▸ ACTION ITEM: Your task is to copy the lines of the data below from the line holding "(find_top_down_loop cfg n m res start" through the line holding "by rewrite (meets_same", inclusive, exactly and with nothing added.

▸ SOURCE DATA:
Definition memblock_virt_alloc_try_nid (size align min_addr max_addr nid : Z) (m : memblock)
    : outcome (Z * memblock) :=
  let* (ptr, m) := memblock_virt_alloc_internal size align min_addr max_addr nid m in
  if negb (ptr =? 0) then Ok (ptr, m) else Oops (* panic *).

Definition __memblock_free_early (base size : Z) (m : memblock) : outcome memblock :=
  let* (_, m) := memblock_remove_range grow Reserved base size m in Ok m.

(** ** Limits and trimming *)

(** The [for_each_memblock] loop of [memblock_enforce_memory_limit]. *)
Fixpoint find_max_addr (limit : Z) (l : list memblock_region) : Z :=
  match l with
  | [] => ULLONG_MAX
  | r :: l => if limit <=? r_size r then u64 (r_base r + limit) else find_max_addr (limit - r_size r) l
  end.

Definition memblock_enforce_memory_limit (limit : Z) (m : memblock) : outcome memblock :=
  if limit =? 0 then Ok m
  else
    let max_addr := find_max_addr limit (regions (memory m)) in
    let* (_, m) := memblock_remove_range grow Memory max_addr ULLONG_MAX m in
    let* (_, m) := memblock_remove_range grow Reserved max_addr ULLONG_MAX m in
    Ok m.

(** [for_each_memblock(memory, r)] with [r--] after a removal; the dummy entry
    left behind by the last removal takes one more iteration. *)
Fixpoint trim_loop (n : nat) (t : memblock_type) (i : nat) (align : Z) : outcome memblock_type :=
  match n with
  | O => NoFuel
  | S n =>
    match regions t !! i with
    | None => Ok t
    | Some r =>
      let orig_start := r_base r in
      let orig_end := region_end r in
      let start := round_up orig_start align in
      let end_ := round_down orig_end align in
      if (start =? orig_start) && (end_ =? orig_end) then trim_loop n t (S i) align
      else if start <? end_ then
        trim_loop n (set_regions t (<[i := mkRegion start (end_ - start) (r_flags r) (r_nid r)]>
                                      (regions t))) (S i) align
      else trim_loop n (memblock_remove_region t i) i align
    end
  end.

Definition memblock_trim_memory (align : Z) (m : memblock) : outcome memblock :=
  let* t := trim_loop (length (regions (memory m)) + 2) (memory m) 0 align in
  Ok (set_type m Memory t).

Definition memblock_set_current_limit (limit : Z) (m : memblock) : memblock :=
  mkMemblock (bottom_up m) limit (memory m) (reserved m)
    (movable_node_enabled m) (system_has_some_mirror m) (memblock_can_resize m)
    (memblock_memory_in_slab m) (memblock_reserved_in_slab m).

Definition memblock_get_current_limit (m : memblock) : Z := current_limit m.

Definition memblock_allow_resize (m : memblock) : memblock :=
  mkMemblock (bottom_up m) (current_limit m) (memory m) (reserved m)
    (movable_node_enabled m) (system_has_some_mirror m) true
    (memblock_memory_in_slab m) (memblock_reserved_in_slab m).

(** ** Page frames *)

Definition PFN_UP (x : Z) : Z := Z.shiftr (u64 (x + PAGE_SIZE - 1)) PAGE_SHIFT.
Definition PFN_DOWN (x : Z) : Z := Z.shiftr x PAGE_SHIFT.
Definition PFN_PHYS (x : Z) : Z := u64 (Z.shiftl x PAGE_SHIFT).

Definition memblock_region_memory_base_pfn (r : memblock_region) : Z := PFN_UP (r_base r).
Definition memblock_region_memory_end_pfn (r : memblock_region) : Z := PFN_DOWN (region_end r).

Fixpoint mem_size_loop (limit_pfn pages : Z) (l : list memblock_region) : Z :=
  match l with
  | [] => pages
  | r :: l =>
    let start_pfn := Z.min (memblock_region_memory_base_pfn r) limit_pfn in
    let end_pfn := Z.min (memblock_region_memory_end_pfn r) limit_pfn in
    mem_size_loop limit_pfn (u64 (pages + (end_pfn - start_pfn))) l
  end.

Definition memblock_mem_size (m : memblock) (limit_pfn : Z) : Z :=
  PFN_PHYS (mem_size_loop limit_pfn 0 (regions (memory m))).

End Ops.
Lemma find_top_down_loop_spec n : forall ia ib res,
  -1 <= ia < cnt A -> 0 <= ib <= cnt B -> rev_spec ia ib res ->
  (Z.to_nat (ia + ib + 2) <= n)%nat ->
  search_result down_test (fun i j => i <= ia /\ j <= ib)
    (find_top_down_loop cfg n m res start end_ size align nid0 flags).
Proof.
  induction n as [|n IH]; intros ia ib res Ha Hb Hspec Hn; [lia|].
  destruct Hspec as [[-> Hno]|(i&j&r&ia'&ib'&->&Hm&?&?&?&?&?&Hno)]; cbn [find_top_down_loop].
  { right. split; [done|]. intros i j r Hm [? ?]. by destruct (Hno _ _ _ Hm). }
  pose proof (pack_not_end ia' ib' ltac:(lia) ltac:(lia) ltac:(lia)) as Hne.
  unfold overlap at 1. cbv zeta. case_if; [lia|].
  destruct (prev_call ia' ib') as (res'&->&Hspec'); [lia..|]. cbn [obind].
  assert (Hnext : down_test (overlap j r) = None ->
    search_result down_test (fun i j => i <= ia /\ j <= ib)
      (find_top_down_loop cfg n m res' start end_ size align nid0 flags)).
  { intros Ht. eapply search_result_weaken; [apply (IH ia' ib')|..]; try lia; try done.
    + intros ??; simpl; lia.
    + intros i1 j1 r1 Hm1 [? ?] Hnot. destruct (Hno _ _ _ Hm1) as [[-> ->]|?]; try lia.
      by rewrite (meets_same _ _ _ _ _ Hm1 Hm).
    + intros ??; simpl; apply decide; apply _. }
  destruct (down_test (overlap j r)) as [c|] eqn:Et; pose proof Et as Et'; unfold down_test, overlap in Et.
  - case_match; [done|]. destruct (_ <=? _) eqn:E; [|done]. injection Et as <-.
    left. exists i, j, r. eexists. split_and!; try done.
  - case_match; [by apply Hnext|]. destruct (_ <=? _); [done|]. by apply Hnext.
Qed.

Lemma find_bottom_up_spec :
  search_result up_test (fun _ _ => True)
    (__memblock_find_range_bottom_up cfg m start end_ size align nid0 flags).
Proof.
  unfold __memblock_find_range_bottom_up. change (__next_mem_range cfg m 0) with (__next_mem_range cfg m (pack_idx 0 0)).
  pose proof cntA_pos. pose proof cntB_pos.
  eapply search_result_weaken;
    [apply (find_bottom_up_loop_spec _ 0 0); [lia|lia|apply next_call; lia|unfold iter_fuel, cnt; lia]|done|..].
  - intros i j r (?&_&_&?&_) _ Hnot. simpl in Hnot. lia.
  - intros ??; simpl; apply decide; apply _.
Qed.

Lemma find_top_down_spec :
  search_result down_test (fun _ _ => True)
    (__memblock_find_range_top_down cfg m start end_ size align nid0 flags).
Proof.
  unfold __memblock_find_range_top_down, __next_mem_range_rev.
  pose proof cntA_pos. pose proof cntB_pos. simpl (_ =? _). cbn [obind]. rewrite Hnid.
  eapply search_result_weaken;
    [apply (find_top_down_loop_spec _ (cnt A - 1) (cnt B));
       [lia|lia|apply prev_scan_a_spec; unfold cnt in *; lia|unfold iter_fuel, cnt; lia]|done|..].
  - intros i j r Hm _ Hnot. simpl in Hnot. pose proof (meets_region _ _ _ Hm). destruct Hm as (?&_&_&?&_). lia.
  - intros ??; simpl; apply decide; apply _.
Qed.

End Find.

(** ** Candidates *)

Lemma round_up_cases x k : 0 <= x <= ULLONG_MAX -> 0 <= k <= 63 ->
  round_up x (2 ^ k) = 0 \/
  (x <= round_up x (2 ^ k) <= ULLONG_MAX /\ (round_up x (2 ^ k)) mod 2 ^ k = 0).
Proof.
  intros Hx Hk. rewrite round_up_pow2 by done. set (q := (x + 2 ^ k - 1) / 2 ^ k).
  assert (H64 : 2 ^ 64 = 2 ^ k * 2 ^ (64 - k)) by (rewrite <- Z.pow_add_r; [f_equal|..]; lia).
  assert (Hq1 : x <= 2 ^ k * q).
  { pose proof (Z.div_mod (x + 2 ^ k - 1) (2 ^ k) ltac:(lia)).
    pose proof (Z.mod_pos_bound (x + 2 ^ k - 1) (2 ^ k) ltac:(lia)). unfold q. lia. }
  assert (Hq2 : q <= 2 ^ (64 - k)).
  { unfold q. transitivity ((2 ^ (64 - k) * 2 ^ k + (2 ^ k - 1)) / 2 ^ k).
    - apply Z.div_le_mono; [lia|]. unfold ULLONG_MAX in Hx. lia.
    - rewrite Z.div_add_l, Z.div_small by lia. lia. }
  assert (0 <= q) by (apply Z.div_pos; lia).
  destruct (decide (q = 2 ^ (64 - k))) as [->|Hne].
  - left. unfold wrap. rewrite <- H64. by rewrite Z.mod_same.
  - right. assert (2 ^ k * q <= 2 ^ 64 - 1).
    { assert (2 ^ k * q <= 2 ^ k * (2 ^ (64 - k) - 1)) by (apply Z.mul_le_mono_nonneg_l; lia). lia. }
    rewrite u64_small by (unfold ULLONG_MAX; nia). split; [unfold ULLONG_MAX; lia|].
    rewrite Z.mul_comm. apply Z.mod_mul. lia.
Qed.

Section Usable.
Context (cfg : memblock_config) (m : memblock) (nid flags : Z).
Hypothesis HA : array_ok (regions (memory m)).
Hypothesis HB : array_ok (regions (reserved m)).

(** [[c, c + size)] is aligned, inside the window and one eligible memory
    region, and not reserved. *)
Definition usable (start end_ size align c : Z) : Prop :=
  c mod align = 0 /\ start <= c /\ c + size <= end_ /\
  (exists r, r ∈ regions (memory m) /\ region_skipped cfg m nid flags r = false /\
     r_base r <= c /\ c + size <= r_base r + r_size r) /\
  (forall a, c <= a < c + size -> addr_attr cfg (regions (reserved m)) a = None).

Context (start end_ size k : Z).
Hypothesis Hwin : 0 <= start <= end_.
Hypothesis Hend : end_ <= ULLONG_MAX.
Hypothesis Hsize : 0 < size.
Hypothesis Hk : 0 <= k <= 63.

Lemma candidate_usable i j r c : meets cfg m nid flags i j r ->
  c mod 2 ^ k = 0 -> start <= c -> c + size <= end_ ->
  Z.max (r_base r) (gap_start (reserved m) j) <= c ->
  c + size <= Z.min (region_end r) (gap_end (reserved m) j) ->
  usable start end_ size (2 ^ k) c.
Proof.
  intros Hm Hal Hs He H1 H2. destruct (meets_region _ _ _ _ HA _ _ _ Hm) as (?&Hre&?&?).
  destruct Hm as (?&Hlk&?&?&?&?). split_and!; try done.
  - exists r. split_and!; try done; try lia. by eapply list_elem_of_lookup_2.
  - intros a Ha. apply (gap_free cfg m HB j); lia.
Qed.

▸ OUTPUT:
    (find_top_down_loop cfg n m res start end_ size align nid0 flags).
Proof.
  induction n as [|n IH]; intros ia ib res Ha Hb Hspec Hn; [lia|].
  destruct Hspec as [[-> Hno]|(i&j&r&ia'&ib'&->&Hm&?&?&?&?&?&Hno)]; cbn [find_top_down_loop].
  { right. split; [done|]. intros i j r Hm [? ?]. by destruct (Hno _ _ _ Hm). }
  pose proof (pack_not_end ia' ib' ltac:(lia) ltac:(lia) ltac:(lia)) as Hne.
  unfold overlap at 1. cbv zeta. case_if; [lia|].
  destruct (prev_call ia' ib') as (res'&->&Hspec'); [lia..|]. cbn [obind].
  assert (Hnext : down_test (overlap j r) = None ->
    search_result down_test (fun i j => i <= ia /\ j <= ib)
      (find_top_down_loop cfg n m res' start end_ size align nid0 flags)).
  { intros Ht. eapply search_result_weaken; [apply (IH ia' ib')|..]; try lia; try done.
    + intros ??; simpl; lia.
    + intros i1 j1 r1 Hm1 [? ?] Hnot. destruct (Hno _ _ _ Hm1) as [[-> ->]|?]; try lia.
      by rewrite (meets_same _ _ _ _ _ Hm1 Hm).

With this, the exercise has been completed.